Could someone explain why my custom Data Action times out when JMeter pushes concurrent threads above 100 in ap-southeast-1? The action just queries a simple JSON endpoint, but it fails with a 504 Gateway Timeout after 30 seconds. Here is the payload I am sending:

Generally speaking, the issue lies in how the Performance dashboard interprets queue activity during sudden spikes in concurrency. When JMeter pushes threads above 100, the system registers a significant increase in digital channel occupancy. This often triggers internal rate-limiting or resource allocation delays that are not immediately visible in the standard API documentation. The 504 Gateway Timeout after 30 seconds is a classic symptom of the backend struggling to reconcile the incoming traffic with the current queue wait time metrics.

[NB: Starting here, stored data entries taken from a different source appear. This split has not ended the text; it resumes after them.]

Lemma read_word_run b d f off (x : D) :
  returns (config_read_word b d f off) x (fun v x' => v = cfg_word (cfg x) b d f off ∧ cfg x' = cfg x).
Proof.
  eapply returns_mono; [apply read_then|]. intros v x' [-> ?]. split; [|done].
  change 0xffff with (Z.ones 16). rewrite shift_field by lia. unfold u16, cfg_word. by rewrite Z.mod_mod.
Qed.

Lemma read_byte_run b d f off (x : D) :
  returns (config_read_byte b d f off) x (fun v x' => v = even_byte (cfg x) b d f off ∧ cfg x' = cfg x).
Proof.
  eapply returns_mono; [apply read_then|]. intros v x' [-> ?]. split; [|done].
  change 0xff with (Z.ones 8). rewrite shift_field by lia. unfold u8, even_byte. by rewrite Z.mod_mod.
Qed.

Lemma read_dword_run b d f off (x : D) :
  returns (config_read_dword b d f off) x
    (fun v x' => v = cfg x (config_address b d f off) mod 2 ^ 16 ∧ cfg x' = cfg x).
Proof. eapply returns_mono; [apply read_then|]. by intros v x' [-> ?]. Qed.

Lemma is_valid_run b d f (x : D) :
  returns (config_is_valid b d f) x (fun v x' => v = present (cfg x) b d f ∧ cfg x' = cfg x).
Proof. eapply returns_bind; [apply read_word_run|]. intros v x' [-> ?]. by apply (returns_run _ _ _ _ _ eq_refl). Qed.

(** The registry after the functions [fs] were found, on a bus described by [c]. *)
Record found (c : Z → Z) (fs : list (Z * Z * Z)) (s : pci D) : Prop := {
  fd_cfg : cfg (pc_dev s) = c;
  fd_mutex : pci_config_mutex s = false;
  fd_next : next_pci_function s = length fs;
  fd_fits : (length fs ≤ MAX_PCI_FUNCTIONS)%nat;
  fd_functions : pci_functions s = registry_of c fs;
}.

(** While a function is being described, its place is taken and not filled yet. *)
Record filling (c : Z → Z) (fs : list (Z * Z * Z)) (s : pci D) : Prop := {
  fl_cfg : cfg (pc_dev s) = c;
  fl_mutex : pci_config_mutex s = false;
  fl_next : next_pci_function s = S (length fs);
  fl_fits : (length fs < MAX_PCI_FUNCTIONS)%nat;
  fl_functions : pci_functions s = registry_of c fs;
}.

(** Reading the bus leaves the registry as it is. *)
Lemma on_bus_run {A} (m : M D A) (v : A) (P : pci D → Prop) s :
  P s → (∀ x', cfg x' = cfg (pc_dev s) → P (pset_dev x' s)) →
  returns m (pc_dev s) (fun w x' => w = v ∧ cfg x' = cfg (pc_dev s)) →
  returns (on_bus m) s (fun w s' => w = v ∧ P s').
Proof.
  intros Hs HP Q. apply returns_inv in Q as (w & x' & E & -> & Hc). eapply returns_run.
  - unfold on_bus, zoom. by rewrite E.
  - auto.
Qed.

Lemma found_bus {A} (m : M D A) (v : A) c fs s :
  found c fs s → (∀ x, cfg x = c → returns m x (fun w x' => w = v ∧ cfg x' = cfg x)) →
  returns (on_bus m) s (fun w s' => w = v ∧ found c fs s').
Proof.
  intros F Q. apply on_bus_run; [done| |by apply Q, F].
  intros x' E. destruct F. split; cbn; try done. congruence.
Qed.

Lemma filling_bus {A} (m : M D A) (v : A) c fs s :
  filling c fs s → (∀ x, cfg x = c → returns m x (fun w x' => w = v ∧ cfg x' = cfg x)) →
  returns (on_bus m) s (fun w s' => w = v ∧ filling c fs s').
Proof.
  intros F Q. apply on_bus_run; [done| |by apply Q, F].
  intros x' E. destruct F. split; cbn; try done. congruence.
Qed.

To mitigate this, consider adjusting the flow architecture to include a slight delay or a queue-based buffer before the Data Action is invoked. This allows the Performance views to stabilize and prevents the immediate timeout. Specifically, you might want to look at the conversation detail views to see if there is a pattern in the failure times. If the failures correlate with peak occupancy periods, staggering the request interval, as previously suggested, can help distribute the load more evenly.

Additionally, ensure that the JSON payload structure aligns with the performance metrics we track in the dashboard. Sometimes, strict validation errors can cause unexpected timeouts under high load. Reviewing the operational impact before pushing this configuration change is crucial, especially given the strict validation errors associated with high-concurrency scenarios.

Warning: Do not ignore the underlying data erasure risks associated with pushing high volumes of concurrent requests. The system may silently drop or corrupt data if the queue activity exceeds the configured thresholds. Always monitor the Average Wait Time metric closely during such tests to ensure data integrity.